Details
Description
In usecases with several active thin clients producing noticable load to cluster new thin clients can fail to connect with the "ClientConnectionException: Channel is closed" error in the TcpClientChannel::handshake() method.
On server side warning "Unable to perform handshake within timeout [timeout=10000" is logged.
The problem can be easily reproduced by several large putAlls invoked in parallel from several or single thin client. Espesially for the TRANSACTIONAL caches. But ATOMIC caches are also affected - the only difference is that for ATOMIC caches more parallelizm factor and larger batches for putAlls are needed.
The reason of the problem is a fact that a single queue is used in the ignite node to serve all thin client related requests (queue in the GridThinClientExecutor). Both working requests like putAll and control ones like handshake which are used for connection establishment.
Working requests can live indefenitely in a queue (or at least longer then handshake). On the other hand a special watchdog timer is scheduled in the ignite node to check if a handshake request is processed in a timely manner (ClientListenerNioListener::scheduleHandshakeTimeout). By default the 10 seconds timeout is used (ClientConnectorConfiguration::handshakeTimeout). If timeout expires the client session is closed forcibly.
So, if one or several thin clients fill queue with long operations new clients can not connect.
The real usecase reveals the problem is as follows.
- 4 nodes cluster, 64 cpu, 32Gb heap, 512Gb off-heap each
- One TRANSACTIONAL cache with backups=1
- About 30Gb of data on each node
- Several (upto 75 at the same time) thin clients loading data using putAlls in 50000 records batches. Client connects, loads 3 batches and disconnects (spark jobs in fact). In other words clients connect and disconnect constantly.
- Default handshakeTimeout (10 secs) and threadPoolSize(8) in ClientConnectorConfiguration
Two ducktests were created to reproduce and isolate the problem (see the ignitetest/tests/thin_client_concurrency in the attached pull request).

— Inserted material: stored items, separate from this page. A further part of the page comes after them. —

(* ===== verification/Boot.v ===== *)
(** Loading the kernel: bootloader/src/main.rs and bootloader/src/trampoline.rs.

    The page tables are built in a memory with the laws of PageMem.v (BootMm.v shows
    that the bootloader's has them); the embedded images are arguments, and so is
    what the processor says of its features. *)
From Stdlib Require Import ZArith Lia.
From stdpp Require Import prelude list numbers gmap.
From S2P Require Import Prelude Packet Ranges PageTable PageMem PageMap PageSpace PageRam.
From S2P Require Import KernelMm KernelAlloc Elf BootMm.
Import Layout.

Section model.
Context {S : Type} `{PhysMem S}.

(** The part of [SHARED] the loader changes, with the physical memory, and the
    entry that maps the trampoline. *)
Record Boot := mkBoot {
  kernel_image : option Elf.Elf; kernel_pt : option Z; next_stack : Z; pmem : S; RAW_PT_ENTRY : Z }.

(** ** trampoline.rs: the trampoline's page in the firmware's table, once *)
Definition trampoline_init (trampoline : list Z) (offset : Z) : Z :=
  from_option id 0 (trampoline !! Z.to_nat offset).
Definition map_trampoline (table : Z) (trampoline : list Z) : M S unit Z :=
  request ← lift (unwrap_res (MapRequest_new TRAMPOLINE_ADDR Page4K (zlen trampoline)
    (Permissions.new false true false)));
  _ ← unwrap_M (PageTable.map_init table request (Some (trampoline_init trampoline)));
  mapping ← unwrap_M (PageTable.components table TRAMPOLINE_ADDR);
  page ← lift (unwrap (page mapping));
  mret page.2.
Definition map_once (table : Z) (trampoline : list Z) (self : Boot) : res unit Boot :=
  if negb (RAW_PT_ENTRY self =? 0) then Ok self else
  match map_trampoline table trampoline (pmem self) with
  | Ok (raw, s) => Ok (mkBoot (kernel_image self) (kernel_pt self) (next_stack self) s raw)
  | Err _ | Panic => Panic
  | Diverge => Diverge
  end.

(** ** main.rs: the segments of the kernel *)
Definition segment_init (segment : Elf.Segment) (mem_offset : Z) : Z :=
  if Elf.offset segment <=? mem_offset
  then from_option id 0 (Elf.bytes segment !! Z.to_nat (mem_offset - Elf.offset segment))
  else 0.
Definition segment_perms (segment : Elf.Segment) : Permissions :=
  Permissions.new (Elf.write (Elf.permissions segment)) (Elf.execute (Elf.permissions segment)) false.

(** The outcome of [map_init] is not looked at. *)
Definition ignored (m : M S unit unit) : M S unit unit := λ s,
  match m s with
  | Ok (_, s) | Err (_, s) => Ok (tt, s)
  | Panic => Panic
  | Diverge => Diverge
  end.
Definition map_segment (table : Z) (segment : Elf.Segment) : M S unit unit :=
  size ← lift (add 64 (Elf.offset segment) (Elf.vsize segment));
  request ← lift (unwrap_res (MapRequest_new (Elf.vaddr segment) Page4K size (segment_perms segment)));
  ignored (PageTable.map_init table request (Some (segment_init segment))).

Fixpoint map_segments (fuel : nat) (table : Z) (it : Elf.ElfSegments) : M S unit unit :=
  match fuel with
  | O => diverge
  | Datatypes.S fuel =>
      match Elf.next it with
      | Ok (inr segment, it) => _ ← map_segment table segment; map_segments fuel table it
      | Ok (inl _, _) => panic
      | Err _ => mret tt
      | Panic => panic
      | Diverge => diverge
      end
  end.

(** ** The window onto physical memory *)
Definition window_type (gbyte_pages pse : bool) : PageType :=
  if gbyte_pages then Page1G else if pse then Page2M else Page4K.
Definition window_mask (t : PageType) : Z :=
  Z.lor (Z.lor (Z.lor 0 PAGE_WRITE) PAGE_PRESENT) (match t with Page4K => 0 | _ => PAGE_SIZE end).
(** [n] pages from [paddr] on. *)
Fixpoint map_window (table : Z) (t : PageType) (n : nat) (paddr : Z) : M S unit unit :=
  match n with
  | O => mret tt
  | Datatypes.S n =>
      virt ← lift (add 64 KERNEL_PHYS_WINDOW_BASE paddr);
      _ ← unwrap_M (PageTable.map_raw table virt t (Z.lor paddr (window_mask t)));
      map_window table t n (paddr + PageType.size t)
  end.

(** ** load_kernel *)
Definition load_tables (kernel : Elf.Elf) (trampoline_raw : Z) (gbyte_pages pse : bool) : M S unit Z :=
  table ← must PageTable.new;
  _ ← map_segments (Datatypes.S (Z.to_nat (Elf.ph_num kernel))) table (Elf.segments kernel);
  _ ← lift (assert (negb (trampoline_raw =? 0)));
  _ ← unwrap_M (PageTable.map_raw table TRAMPOLINE_ADDR Page4K trampoline_raw);
  let page_type := window_type gbyte_pages pse in
  _ ← map_window table page_type (Z.to_nat (KERNEL_PHYS_WINDOW_SIZE / PageType.size page_type)) 0;
  mret table.

Definition load_kernel (initial_kernel_image : list Z) (gbyte_pages pse : bool) (self : Boot)
    : res unit Boot :=
  kernel ← match kernel_image self with
           | Some kernel => Ok kernel
           | None => unwrap_res (Elf.parse initial_kernel_image)
           end;
  match load_tables kernel (RAW_PT_ENTRY self) gbyte_pages pse (pmem self) with
  | Ok (table, s) =>
      Ok (mkBoot (Some kernel) (Some table) (reset_stack (next_stack self)) s (RAW_PT_ENTRY self))
  | Err _ | Panic => Panic
  | Diverge => Diverge
  end.

(** ** map_kernel_stack: the value for the stack pointer *)
Definition map_stack (table stack_base : Z) : M S unit unit :=
  request ← lift (unwrap_res (MapRequest_new stack_base Page4K KERNEL_STACK_SIZE_PADDED
    (Permissions.new true false false)));
  unwrap_M (PageTable.map table request).
Definition map_kernel_stack (self : Boot) : res unit (Z * Boot) :=
  table ← unwrap (kernel_pt self);
  let '(o, next) := get_next_stack (next_stack self) in
  stack_base ← unwrap o;
  match map_stack table stack_base (pmem self) with
  | Ok (_, s) =>
      top ← unwrap (checked_add 64 stack_base KERNEL_STACK_SIZE_PADDED);
      Ok (top, mkBoot (kernel_image self) (kernel_pt self) next s (RAW_PT_ENTRY self))
  | Err _ | Panic => Panic
  | Diverge => Diverge
  end.
End model.
Arguments Boot S : clear implicits.

(** ** efi_main: the run of one core, from the state that initialisation left *)
Record Machine := mkMachine { boot : Boot Pmem; rebooting : bool; MEMORY_SNAPSHOT : Pmem }.

(** The free memory of the snapshot; the bytes stay as they are. *)
Definition restore_physical_memory (snapshot s : Pmem) : Pmem :=
  mkPmem (pmem_free snapshot) (pmem_bytes s) (pmem_blocks snapshot) (pmem_ok snapshot).
Definition set_pmem (b : Boot Pmem) (s : Pmem) : Boot Pmem :=
  mkBoot (kernel_image b) (kernel_pt b) (next_stack b) s (RAW_PT_ENTRY b).

(** [jump_to_kernel]: the entry point, the stack and the table the core takes. *)
Definition jump_to_kernel (stack : Z) (b : Boot Pmem) : res unit (Z * Z * Z) :=
  kernel ← unwrap (kernel_image b);
  table ← unwrap (kernel_pt b);
  Ok (Elf.entry kernel, stack, table).

Definition efi_main (image : list Z) (gbyte_pages pse : bool) (self : Machine)
    : res unit (Z * Z * Z * Machine) :=
  b ← (if rebooting self
       then load_kernel image gbyte_pages pse
              (set_pmem (boot self) (restore_physical_memory (MEMORY_SNAPSHOT self) (pmem (boot self))))
       else Ok (boot self));
  r ← map_kernel_stack b;
  jump ← jump_to_kernel r.1 r.2;
  Ok (jump, mkMachine r.2 false (MEMORY_SNAPSHOT self)).

(** The cores come up one after the other. *)
Fixpoint boot_cores (n : nat) (image : list Z) (gbyte_pages pse : bool) (self : Machine)
    : res unit (list (Z * Z * Z) * Machine) :=
  match n with
  | O => Ok ([], self)
  | S n =>
      r ← efi_main image gbyte_pages pse self;
      l ← boot_cores n image gbyte_pages pse r.2;
      Ok (r.1 :: l.1, l.2)
  end.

Note that asserts in testcases done in a way that test PASS means that problem IS reproduced. Tests check that at least one thin client fails with the "Channel is closed" error and that server node log contains warning about the handshake timeout.
ThinClientConcurrencyTest::test_many_thin_clients
Mimics the above real life usecase. Several thin client processes invoke putAlls in several threads. There are two sets of parameters - one for TRANSACTIONAL and one for ATOMIC cache.
ThinClientConcurrencyTest::test_one_greedy_thin_client
Minimal test shows that a single thin client can produce such a load that another one can not connect.
On the attached metrics screenshot the behaviour of the test is shown in details:
1. The first thin client invoked and started data load with putAlls in several threads
2. The second thin client is invoked once the queue is filled
3. After 10 seconds the session of the second client is closed
4. Executor takes the handshake request from queue and (erroneously?) increases the client_connector_AcceptedSessions metric (note that _ActiveSessions _ wasn't increased).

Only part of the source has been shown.